Growth
Trade with China, originally merely a prospect—not to mention a risky venture—was soon not only realized but also proven to be extremely lucrative. American traders, now with a stable foothold in Canton, were eager to sell their goods to China; the extravagant mandarins in China, in turn, were excited to buy these goods. The first item that tended to sell in China was Spanish bullion: American traders would devote large sums of money to buying and amassing large quantities of specie for export to China. Bullion was primarily used to complement the less profitable American goods such as cheese, grain, and rum. Use of bullion eventually became considerable: over $62 million worth of specie was traded to China between 1805 and 1825. This practice, however, gradually declined after 1815, when American merchants began to participate in “chain trade” routes—buying and selling goods en route to Canton. The second major—and by far the most lucrative—American export to China was ginseng. Hailed by the Chinese as a panacea, the most potent and therefore most demanded type of ginseng, aralia quinquefolia, grew in Manchuria and the Appalachian Mountains. Ginseng would be transported from the interiors of Pennsylvania and Virginia to Philadelphia, New York, or Boston, at which point it would be shipped to China and sold for up to 250 times its weight in silver. Furs were the third-most lucrative American export to China. Searching for another type of item that could be sold to the Chinese aside from specie and ginseng, Americans soon found that the mandarins had a taste for sea otter pelts, which could be inexpensively purchased from the Indians of the northwest coast of America and shipped to Canton. The Chinese mandarins’ desire for bullion, ginseng, and furs was the primary impetus for America’s initiation of trade with China: seeing the Empress of China, which had carried all three goods, returning to America rich in 1785 inspired other Americans to make similar voyages. Reasons for maintaining the China trade, however, were different.

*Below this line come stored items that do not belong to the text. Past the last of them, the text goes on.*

(* ===== verification/TaskMessage.v ===== *)
(** * TaskMessage: the requests and replies exchanged with ants

    Models [src/internal/types/task_request.go], [task_response.go],
    [variable_value.go], [sub_workflow_config.go] and the part of
    [executor_opts.go] that the queen's own tasklets read: the request for one
    task with its variables and options, its validation and keys, masking of
    secrets, and the reply that is built up with contexts, artifacts and errors. *)

From S2P Require Import Prelude RequestState Tags JobDefinition Tables JobRequest.
From Stdlib Require Import Ascii.

Open Scope Z_scope.

Module Message.
Import NameValue.

(** ** Variables *)
Record VariableValue := mkVariableValue { var_Value : value; var_Secret : bool }.
Definition NewVariableValue (v : value) (secret : bool) : VariableValue := mkVariableValue v secret.
Definition VariableValuesToMap (vars : gmap string VariableValue) : gmap string value := var_Value <$> vars.
Definition MaskVariableValues (all : gmap string VariableValue) : gmap string VariableValue :=
  filter (fun kv => var_Secret (snd kv) = false) all.

(** ** Child workflows *)
Record SubWorkflowConfig := mkSubWorkflowConfig {
  InputParams : list (string * string);
  OutputVariables : list (string * string);
  WaitForCompletion : bool
}.

(** A list of names and values as a map; a name given twice is an error. *)
Fixpoint unique_map (l : list (string * string)) (m : gmap string string) : option (gmap string string) :=
  match l with
  | [] => Some m
  | (name, v) :: rest =>
      match m !! name with
      | Some _ => None
      | None => unique_map rest (<[name := v]> m)
      end
  end.
Definition InputMap (c : option SubWorkflowConfig) : option (gmap string string) :=
  match c with Some c => unique_map (InputParams c) ∅ | None => Some ∅ end.
Definition OutputMap (c : option SubWorkflowConfig) : option (gmap string string) :=
  match c with Some c => unique_map (OutputVariables c) ∅ | None => Some ∅ end.

(** ** Options of the executor *)
Record ExecutorOptions := mkExecutorOptions {
  opt_Method : TaskMethod;
  opt_ForkJobType : string;
  opt_ForkJobVersion : string;
  ArtifactKeyPrefix : string;
  AwaitForkedTasks : list string;
  SubWorkflow : option SubWorkflowConfig;
  opt_FanOut : option FanOut.FanOutConfig
}.
Definition NewExecutorOptions (method : TaskMethod) : ExecutorOptions :=
  mkExecutorOptions method "" "" "" [] None None.

Inductive options_error := MethodMissing | MethodUnsupported | ForkJobTypeMissing | AwaitedTasksMissing.
Definition options_Validate (opt : ExecutorOptions) : option options_error :=
  if opt_Method opt == "" then Some MethodMissing
  else if negb (Method.IsValid (opt_Method opt)) then Some MethodUnsupported
  else if (opt_Method opt == Method.ForkJob) && (opt_ForkJobType opt == "") then Some ForkJobTypeMissing
  else if (opt_Method opt == Method.AwaitForkedJob) && (List.length (AwaitForkedTasks opt) =? 0)%nat
  then Some AwaitedTasksMissing
  else None.

(** ** Requests *)
Abbreviation TaskAction := string (only parsing).
Definition PING : TaskAction := "PING".
Definition EXECUTE : TaskAction := "EXECUTE".
Definition CANCEL : TaskAction := "CANCEL".
Definition TERMINATE : TaskAction := "TERMINATE_CONTAINER".
Definition LIST : TaskAction := "LIST_CONTAINERS".

Record TaskRequest := mkTaskRequest {
  UserID : string;
  OrganizationID : string;
  JobDefinitionID : string;
  JobRequestID : string;
  JobType : string;
  JobTypeVersion : string;
  JobExecutionID : string;
  TaskExecutionID : string;
  TaskType : string;
  CoRelationID : string;
  Action : TaskAction;
  Tags : list string;
  BeforeScript : list string;
  AfterScript : list string;
  Script : list string;
  Timeout : Z;
  Variables : gmap string VariableValue;
  ExecutorOpts : ExecutorOptions
}.

Definition set_Variables (x : gmap string VariableValue) (r : TaskRequest) : TaskRequest :=
  mkTaskRequest (UserID r) (OrganizationID r) (JobDefinitionID r) (JobRequestID r) (JobType r) (JobTypeVersion r)
    (JobExecutionID r) (TaskExecutionID r) (TaskType r) (CoRelationID r) (Action r) (Tags r) (BeforeScript r)
    (AfterScript r) (Script r) (Timeout r) x (ExecutorOpts r).
Definition set_ExecutorOpts (x : ExecutorOptions) (r : TaskRequest) : TaskRequest :=
  mkTaskRequest (UserID r) (OrganizationID r) (JobDefinitionID r) (JobRequestID r) (JobType r) (JobTypeVersion r)
    (JobExecutionID r) (TaskExecutionID r) (TaskType r) (CoRelationID r) (Action r) (Tags r) (BeforeScript r)
    (AfterScript r) (Script r) (Timeout r) (Variables r) x.
Definition set_AwaitForkedTasks (x : list string) (o : ExecutorOptions) : ExecutorOptions :=
  mkExecutorOptions (opt_Method o) (opt_ForkJobType o) (opt_ForkJobVersion o) (ArtifactKeyPrefix o) x (SubWorkflow o)
    (opt_FanOut o).

Definition TaskKey (requestID taskType : string) : string := requestID +:+ "-" +:+ taskType.
Definition Key (req : TaskRequest) : string := TaskKey (JobRequestID req) (TaskType req).

Definition KeyPath (req : TaskRequest) : string :=
  let userOrg := if OrganizationID req == "" then UserID req else OrganizationID req in
  let prefix := ArtifactKeyPrefix (ExecutorOpts req) in
  let prefix := if prefix == "" then "job-" +:+ JobRequestID req +:+ "/" +:+ TaskType req else prefix in
  NormalizePrefix userOrg +:+ prefix.

Definition AddVariable (name : string) (v : value) (secret : bool) (req : TaskRequest) : TaskRequest :=
  set_Variables (<[name := NewVariableValue v secret]> (Variables req)) req.

Inductive request_error :=
| ActionMissing | RequestIDMissing | ExecutionIDMissing | TaskExecutionIDMissing | JobTypeMissing | TaskTypeMissing
| ScriptMissing | OptionsInvalid (e : options_error).

Definition Validate (req : TaskRequest) : option request_error :=
  if Action req == "" then Some ActionMissing
  else if (Action req == EXECUTE) || (Action req == CANCEL) then
    if JobRequestID req == "" then Some RequestIDMissing
    else if JobExecutionID req == "" then Some ExecutionIDMissing
    else if TaskExecutionID req == "" then Some TaskExecutionIDMissing
    else if JobType req == "" then Some JobTypeMissing
    else if TaskType req == "" then Some TaskTypeMissing
    else if Method.RequiresScript (opt_Method (ExecutorOpts req)) && (List.length (Script req) =? 0)%nat
    then Some ScriptMissing
    else match options_Validate (ExecutorOpts req) with
         | Some e => Some (OptionsInvalid e)
         | None => None
         end
  else None.

(** ** Replies *)
Record TaskResponse := mkTaskResponse {
  re_JobRequestID : string;
  re_TaskExecutionID : string;
  re_JobType : string;
  re_JobTypeVersion : string;
  re_TaskType : string;
  re_CoRelationID : string;
  Status : RequestState;
  AntID : string;
  Host : string;
  ErrorMessage : string;
  ErrorCode : string;
  ExitCode : string;
  ExitMessage : string;
  TaskContext : gmap string value;
  JobContext : gmap string value;
  Artifacts : list string;
  Warnings : list string
}.

Definition NewTaskResponse (req : TaskRequest) : TaskResponse :=
  mkTaskResponse (JobRequestID req) (TaskExecutionID req) (JobType req) (JobTypeVersion req) (TaskType req)
    (CoRelationID req) State.UNKNOWN "" "" "" "" "" "" ∅ ∅ [] [].

Definition set_Status (x : RequestState) (r : TaskResponse) : TaskResponse :=
  mkTaskResponse (re_JobRequestID r) (re_TaskExecutionID r) (re_JobType r) (re_JobTypeVersion r) (re_TaskType r)
    (re_CoRelationID r) x (AntID r) (Host r) (ErrorMessage r) (ErrorCode r) (ExitCode r) (ExitMessage r) (TaskContext r)
    (JobContext r) (Artifacts r) (Warnings r).
Definition set_AntHost (ant host : string) (r : TaskResponse) : TaskResponse :=
  mkTaskResponse (re_JobRequestID r) (re_TaskExecutionID r) (re_JobType r) (re_JobTypeVersion r) (re_TaskType r)
    (re_CoRelationID r) (Status r) ant host (ErrorMessage r) (ErrorCode r) (ExitCode r) (ExitMessage r) (TaskContext r)
    (JobContext r) (Artifacts r) (Warnings r).
Definition set_ErrorMessage (x : string) (r : TaskResponse) : TaskResponse :=
  mkTaskResponse (re_JobRequestID r) (re_TaskExecutionID r) (re_JobType r) (re_JobTypeVersion r) (re_TaskType r)
    (re_CoRelationID r) (Status r) (AntID r) (Host r) x (ErrorCode r) (ExitCode r) (ExitMessage r) (TaskContext r)
    (JobContext r) (Artifacts r) (Warnings r).
Definition set_ErrorCode (x : string) (r : TaskResponse) : TaskResponse :=
  mkTaskResponse (re_JobRequestID r) (re_TaskExecutionID r) (re_JobType r) (re_JobTypeVersion r) (re_TaskType r)
    (re_CoRelationID r) (Status r) (AntID r) (Host r) (ErrorMessage r) x (ExitCode r) (ExitMessage r) (TaskContext r)
    (JobContext r) (Artifacts r) (Warnings r).
Definition set_Exit (code message : string) (r : TaskResponse) : TaskResponse :=
  mkTaskResponse (re_JobRequestID r) (re_TaskExecutionID r) (re_JobType r) (re_JobTypeVersion r) (re_TaskType r)
    (re_CoRelationID r) (Status r) (AntID r) (Host r) (ErrorMessage r) (ErrorCode r) code message (TaskContext r)
    (JobContext r) (Artifacts r) (Warnings r).
Definition AddContext (name : string) (v : value) (r : TaskResponse) : TaskResponse :=
  mkTaskResponse (re_JobRequestID r) (re_TaskExecutionID r) (re_JobType r) (re_JobTypeVersion r) (re_TaskType r)
    (re_CoRelationID r) (Status r) (AntID r) (Host r) (ErrorMessage r) (ErrorCode r) (ExitCode r) (ExitMessage r)
    (<[name := v]> (TaskContext r)) (JobContext r) (Artifacts r) (Warnings r).
Definition AddJobContext (name : string) (v : value) (r : TaskResponse) : TaskResponse :=
  mkTaskResponse (re_JobRequestID r) (re_TaskExecutionID r) (re_JobType r) (re_JobTypeVersion r) (re_TaskType r)
    (re_CoRelationID r) (Status r) (AntID r) (Host r) (ErrorMessage r) (ErrorCode r) (ExitCode r) (ExitMessage r)
    (TaskContext r) (<[name := v]> (JobContext r)) (Artifacts r) (Warnings r).
Definition AddArtifact (artifact : string) (r : TaskResponse) : TaskResponse :=
  mkTaskResponse (re_JobRequestID r) (re_TaskExecutionID r) (re_JobType r) (re_JobTypeVersion r) (re_TaskType r)
    (re_CoRelationID r) (Status r) (AntID r) (Host r) (ErrorMessage r) (ErrorCode r) (ExitCode r) (ExitMessage r)
    (TaskContext r) (JobContext r) (Artifacts r ++ [artifact]) (Warnings r).
Definition AddWarning (warning : string) (r : TaskResponse) : TaskResponse :=
  mkTaskResponse (re_JobRequestID r) (re_TaskExecutionID r) (re_JobType r) (re_JobTypeVersion r) (re_TaskType r)
    (re_CoRelationID r) (Status r) (AntID r) (Host r) (ErrorMessage r) (ErrorCode r) (ExitCode r) (ExitMessage r)
    (TaskContext r) (JobContext r) (Artifacts r) (Warnings r ++ [warning]).

Definition ErrorResponse (message : string) (req : TaskRequest) : TaskResponse :=
  set_Status State.FAILED (set_ErrorMessage message (NewTaskResponse req)).

Definition AdditionalError (warning : string) (fatal : bool) (r : TaskResponse) : TaskResponse :=
  let warning := TrimSpace warning in
  if warning == "" then r
  else if fatal && (Status r != State.FAILED) then set_Status State.FAILED (set_ErrorMessage warning r)
  else AddWarning warning r.

Inductive response_error := ReplyTaskExecutionIDMissing | ReplyJobTypeMissing | ReplyTaskTypeMissing | ReplyStatusMissing.
Definition response_Validate (r : TaskResponse) : option response_error :=
  if re_TaskExecutionID r == "" then Some ReplyTaskExecutionIDMissing
  else if re_JobType r == "" then Some ReplyJobTypeMissing
  else if re_TaskType r == "" then Some ReplyTaskTypeMissing
  else if Status r == "" then Some ReplyStatusMissing
  else None.

End Message.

There had always been a general American desire for foreign and sometimes exotic wares, and, with the British conglomerates (namely the East India Company) no longer dominating American trade, the job of satisfying this want fell to the American merchants. Therefore, when the Empress returned home, she brought with her a large stock of outlandish Chinese goods, which her owners sold for a significant profit of $30,000—a 25% gain. Other American merchants did not take long in realizing that, while selling American specie, ginseng, and fur to the Chinese mandarins was undoubtedly profitable, selling Chinese goods in America was considerably more so. Further motivation came from the knowledge that China, as a whole, had a mercantilist-like attitude towards foreign commerce; they tended to resist the importation of foreign goods because of a mixture of the Confucian doctrine, which deprecated it, and the underlying ethnocentrism felt by the Chinese—that they did not need to actively search for trade because the inferior white barbarian states would instinctively bring it to them as a form of tribute. Because of these factors, American traders began to focus their funds on acquiring Chinese goods—a practice that the Chinese were more willing to adopt—rather than on purchasing those of America. What resulted was the flooding of Chinese teas, cottons, silks, rhubarb, cassia, nankeens (durable, yellow cloth), floor-matting, lacquerware, fans, furniture, and porcelains, into America, to the extent that even those of poor social classes possessed some Chinese items—perhaps a painting of Canton harbor or a pair of trousers made out of nankeen cloth.